Result : MGR, Karunanidhi, Jayalalithaa and Sivaji Ganesan became ‘Doctors in Philosophy’, with each state run university falling over another in conferring these ‘honorary’ doctorates to the worthies out of which the highest educated one was a Class X pass out.
Leaving aside the assault on the national psyche, the damage that this did to the Tamil literary circle was enormous. That directly contributed to the speeding up of the downward spiral.
Annadurai, a former Chief Minister penned base stories like ‘Oru Iravu’ ( One Night), ‘Velaikkaari’ (Maid) and depicted not so honorable scenes in them. These were regarded as a sort of rebellion against the ‘brahmanical’ literature of those times.

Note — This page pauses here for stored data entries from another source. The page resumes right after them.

(* ===== verification/RawSpan.v ===== *)
(** Raw span batches (src/crates/derive/src/batch/span_batch/prefix.rs, payload.rs, raw.rs
    and [append_singular_batch] of batch.rs).

    A span batch is built from single batches ([append_singular_batch]), made raw
    ([raw_try_from]), encoded, decoded and expanded again ([derive]).
    [span_batch_roundtrip] shows that the whole way restores the blocks. *)
From S2P Require Import Prelude Reader Blocks SystemConfig Types SingleBatch SpanBits SpanBatch TxData SpanTxs.
#[local] Open Scope Z_scope.

(** * Data *)

Record SpanBatchPrefix := mkSpanBatchPrefix {
  px_rel_timestamp : Z;
  px_l1_origin_num : Z;
  px_parent_check : bytes;
  px_l1_origin_check : bytes;
}.

Record SpanBatchPayload := mkSpanBatchPayload {
  pl_block_count : Z;
  pl_origin_bits : bytes;
  pl_block_tx_counts : list Z;
  pl_txs : SpanBatchTransactions;
}.

Record RawSpanBatch := mkRawSpanBatch { raw_prefix : SpanBatchPrefix; raw_payload : SpanBatchPayload }.

Definition zero20 : bytes := replicate 20 byte0.
Definition default_prefix : SpanBatchPrefix := mkSpanBatchPrefix 0 0 zero20 zero20.
Definition default_payload : SpanBatchPayload := mkSpanBatchPayload 0 [] [] default_txs.
Definition default_span : SpanBatch := mkSpanBatch zero20 zero20 0 0 [] [] [] default_txs.
Lemma collapsed_single n stack i t :
  length stack = BRANCH_LIST_LENGTH → stack !! 16%nat = Some Empty → Forall (wf n) stack →
  non_empty_children stack = [(i, t)] → nibble i ∧ collapsed (S n) (Branch stack) (merge [i] t).
Proof.
  intros Hl H16 Hf Hs.
  assert ((i, t) ∈ non_empty_children stack) as Hi by (rewrite Hs; by apply elem_of_cons; left).
  apply non_empty_elem in Hi as (Hi0 & Hi & He).
  assert (nibble i) as Hni.
  { pose proof (lookup_lt_Some _ _ _ Hi). unfold nibble, BRANCH_LIST_LENGTH in *.
    destruct (decide (i = 16)) as [->|]; [|lia]. change (Z.to_nat 16) with 16%nat in Hi. by simplify_eq. }
  assert (wf n t) as Hw by (by eapply Forall_lookup_1). split; [done|]. split_and!.
  - apply (wf_merge n [i]); [done| |done]. by constructor.
  - by rewrite is_empty_merge.
  - intros [|j path] Hk; [by destruct Hk|]. apply key_cons in Hk as [Hj Hk].
    rewrite (get_merge n), get_branch by done. destruct (single_child stack i t j Hs Hj Hl) as (-> & _).
    cbn. rewrite drop_0, take_0. repeat destruct (decide _); naive_solver.
Qed.

Section delete.
Context `{!TrieProvider} `{!TrieHinter} `{!TrieHash} `{!NibblesOps} `{!NibblesLaws}.
Context (Hhint : ∀ hash last_slot, hint_account_proof hash last_slot = Ok tt).

Lemma collapse_extension fuel walked_prefix last_slot p node :
  collapse_if_possible (S fuel) walked_prefix last_slot (Extension p node) = (Ok tt, merge p node).
Proof. by destruct node. Qed.

Lemma merge_reveal fuel p node t :
  is_blinded node = false → reveal fuel node = Ok t → reveal (S fuel) (merge p node) = Ok (merge p t).
Proof.
  intros Hb Hr. destruct fuel as [|fuel]; [done|]. destruct node as [|c|q v|q node|stack]; [|done|..].
  - by injection Hr as <-.
  - by injection Hr as <-.
  - apply reveal_extension in Hr as (node' & -> & Hr). apply (reveal_mono (S fuel)); [|lia].
    apply reveal_extension. by eauto.
  - pose proof Hr as (stack' & -> & _)%reveal_branch. apply reveal_extension. by eauto.
Qed.
Lemma payload_spec node :
  codable node → length_ok node ∧
  match node with
  | Empty | Blinded _ => True
  | Leaf p v => payload_length node = len (string_encode (encode_path_leaf p true) ++ string_encode v) ∧ rlp_size (payload_length node)
  | Extension p child =>
      payload_length node = len (string_encode (encode_path_leaf p false) ++ encode_child child (encode child))
      ∧ rlp_size (payload_length node)
  | Branch stack =>
      payload_length node = len (mjoin ((λ node, encode_child node (encode node)) <$> stack)) ∧ rlp_size (payload_length node)
  end.
Proof.
  induction node as [|c|p v|p node IH|stack IH] using node_ind; intros Hc.
  - by repeat split.
  - inversion Hc; subst. split; [|done]. unfold length_ok. change (node_length (Blinded c)) with (string_length c).
    cbn [encode]. rewrite string_length_spec by (unfold rlp_size; lia). rewrite hash_len by done. lia.
  - inversion Hc; subst. destruct (encoded_key_len_spec p true) as [Hk Hkr]; [done..|].
    destruct (value_len v) as [Hv Hvr]; [done|].
    assert (payload_length (Leaf p v) = len (string_encode (encode_path_leaf p true) ++ string_encode v)) as Hp.
    { cbn [payload_length]. rewrite len_app. lia. }
    assert (rlp_size (payload_length (Leaf p v))) as Hs by (cbn [payload_length]; unfold rlp_size; lia).
    split; [|done]. by eapply length_of_list.
  - inversion Hc; subst. destruct IH as [Hok _]; [done|]. destruct (child_len node) as [Hn Hnr]; [done..|].
    destruct (encoded_key_len_spec p false) as [Hk Hkr]; [done..|].
    change (blinded_length_with (length_with (payload_length node) node)) with (blinded_length node) in *.
    assert (payload_length (Extension p node) = encoded_key_len p + blinded_length node) as Hpl by done.
    assert (payload_length (Extension p node) = len (string_encode (encode_path_leaf p false) ++ encode_child node (encode node))) as Hp.
    { rewrite Hpl, len_app. lia. }
    assert (rlp_size (payload_length (Extension p node))) as Hs by (rewrite Hpl; unfold rlp_size; lia).
    split; [|done]. by eapply length_of_list.
  - inversion Hc as [| | | |? Hl Hf]; subst.
    assert (Forall (λ node, blinded_length node = len (encode_child node (encode node)) ∧ 1 <= blinded_length node <= 33) stack) as Hall.
    { apply Forall_forall. intros node Hin. rewrite Forall_forall in IH, Hf.
      apply child_len; [by apply Hf|]. by apply IH; [|apply Hf]. }
    assert (payload_length (Branch stack) = len (mjoin ((λ node, encode_child node (encode node)) <$> stack))) as Hp.
    { change (payload_length (Branch stack)) with (foldl (λ acc node, acc + blinded_length node) 0 stack).
      rewrite (len_mjoin_fmap blinded_length (λ node, encode_child node (encode node))); [lia|]. eapply Forall_impl; [exact Hall|]. by intros ? [? _]. }
    assert (rlp_size (payload_length (Branch stack))) as Hs.
    { rewrite Hp. pose proof (len_mjoin_bound ((λ node, encode_child node (encode node)) <$> stack) 33 ltac:(lia)) as Hb.
      unfold rlp_size. assert (len ((λ node, encode_child node (encode node)) <$> stack) = 17) as Hl17.
      { unfold len. rewrite length_fmap, Hl. done. }
      rewrite Hl17 in Hb. destruct Hb as [Hb0 Hb1]; [|lia]. apply Forall_fmap. eapply Forall_impl; [exact Hall|].
      cbn. intros ? [<- ?]. lia. }
    split; [|done]. by eapply length_of_list.
Qed.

His protege Karunanidhi, a former movie script writer and three time Chief Minister, carried Annadurai’s legacy forward and helped bring down the standards of literature in general.
The one who wrote the most obscene of scripts and songs became the most talked about in town, was conferred with the most prestigious government awards with the result that a cartoonist of a local daily presented a scene where a garbage picker lays his hands on a multitude of awards dumped in a garbage bin.
Getting an award became tantamount to purchasing one.